Even though contamination of historical paper by moulds causes aesthetic, physical, and biochemical biodeterioration, dissolving cellulose fibers and inks, the currently applied physical and chemical disinfection methods are either extremely dangerous to human health (ethylene oxide), may harm the underlying support material, or their efficiency is dependent on fungal species, many of which may resist. Therefore, our aim was to test a new paper impregnation agent, aminopropyl-terminated polydimethylsiloxane (ATP), in regards to its biological potency, ease of handling and support material safety. According to the Gelest Inc. (Morrisville, PA 19067) safety data sheet DMS-A31, ATP in solution causes eye irritation, but in dry from is relatively safe.

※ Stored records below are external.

(* ===== verification/Lease.v ===== *)
(** * The lease of the transport Secret

    The consumer finalizer on a transport Secret is a lease: while it is there,
    RabbitMQ keeps the credential alive.  Reconciles overlap with rotations, fail
    half-way and are repeated, so the lease is a property of sequences of
    reconciles: [Lease.step] interleaves them with whatever else happens in the
    cluster, and the theorem says that the Secret which the last applied
    Deployments were configured with is leased in every reachable state. *)

From S2P Require Import Prelude RpcWorkers K8s Conditions Lib Reference Api GoMonad Pods External.
From S2P Require Import ImageProbe ExternalSecrets ServiceConfig Delete Init Inputs Rollout.
From S2P Require Import Reconcile Frame Rotation Samples Replay Guarantees.

(** A call that may take the transport finalizer off the Secret [x] of [ns]. *)
Definition removes (ns x : string) (ev : event) : bool :=
  match ev with
  | Ev c _ =>
      match c with
      | RemoveSecretConsumerFinalizer ns' y f =>
          bool_decide (ns' = ns) && bool_decide (y = x) && bool_decide (f = TransportConsumerFinalizer)
      | PruneSecretConsumerFinalizers ns' f keep =>
          bool_decide (ns' = ns) && bool_decide (f = TransportConsumerFinalizer) &&
          bool_decide (x ∉ keep)
      | FinalizeSecretRotation ns' old cur f ready =>
          ready && bool_decide (ns' = ns) && bool_decide (f = TransportConsumerFinalizer) &&
          bool_decide (old = x) && bool_decide (old ≠ cur)
      | _ => false
      end
  end.

(** Neither a Deployment nor a finalizer call that removes. *)
Definition calm (ev : event) : bool :=
  match ev with
  | Ev c _ =>
      match c with
      | RemoveSecretConsumerFinalizer _ _ _ | PruneSecretConsumerFinalizers _ _ _
      | FinalizeSecretRotation _ _ _ _ _ | Deployment_CreateOrPatch _ _ => false
      | _ => true
      end
  end.

(** No removing call, but possibly a Deployment. *)
Definition no_removal (ev : event) : bool := calm ev || deploys ev.

Definition spares (ns x : string) (ev : event) : bool := negb (removes ns x ev).

Lemma no_removal_spares ns x ev : no_removal ev = true → spares ns x ev = true.
Proof. destruct ev as [R c r]. by destruct c. Qed.

Lemma calm_no_removal ev : calm ev = true → no_removal ev = true.
Proof. unfold no_removal. by intros ->. Qed.

Lemma preparatory_calm ev : preparatory ev = true → calm ev = true.
Proof. destruct ev as [R c r]. by destruct c. Qed.

(** A successful call that puts the finalizer on the Secret [x] of [ns]. *)
Definition grants (ns x : string) (ev : event) : bool :=
  match ev with
  | Ev c r =>
      match c in Call R return R → bool with
      | ManageSecretConsumerFinalizer ns' y f => λ r,
          bool_decide (ns' = ns) && bool_decide (y = x) &&
          bool_decide (f = TransportConsumerFinalizer) && bool_decide (r = None)
      | _ => λ _, false
      end r
  end.

(** The namespace and Secret of the messaging bus: what the first TransportURL of
    the trace (latest call first) came back with. *)
Definition transport_url (ev : event) : option (string * string) :=
  match ev with
  | Ev c r =>
      match c in Call R return R → option (string * string) with
      | CreateOrUpdateTransportURL nn _ _ =>
          λ r, Some (NamespacedName.Namespace nn, TransportURL.SecretName r.1.1)
      | _ => λ _, None
      end r
  end.

Fixpoint messaging_secret (tr : list event) : option (string * string) :=
  match tr with
  | [] => None
  | ev :: tr =>
      match messaging_secret tr with
      | Some x => Some x
      | None => transport_url ev
      end
  end.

Our biofouling experiments with four cellulase-active fungal strains, originally isolated from historical books, were conducted directly on impregnated and aged paper at verifying concentrations of ATP and at a relative humidity of 95 %. Fungal biofilm development was quantified using micro-invasive fluorescence microscopy and after incubation non-invasive FTIR spectroscopy was also employed. 3D surface topography scan results showed that ATP impregnation at a concentration of 30 % does not harm the visible structural characteristics of the tested paper and no alterations in surface roughness parameters were observed and is therefore safe for the supporting material. At least a 10 % paper impregnation was needed for an effective suppression of fungal biofilm development and tolerance to lower concentrations was species dependent, with Penicillium canescens ZIM-9717 tolerating 1 % of ATP and Aspergillus niger ZIM-9721 tolerating 1 % and 5 % of ATP. Lastly, we have shown that portable “on the spot” non-invasive FTIR spectroscopy in reflection mode can be effectively used for a rapid but highly sensitive detection and monitoring of mould biofilms on paper support materials. This is important, because sampling and fluorescence dye staining in fluorescence microscopy, will harm the integrity of cultural heritage books and documents. Therefore, non-invasive FTIR spectroscopy can provide for an initial overview or insight into the microbiological condition of library and paper materials.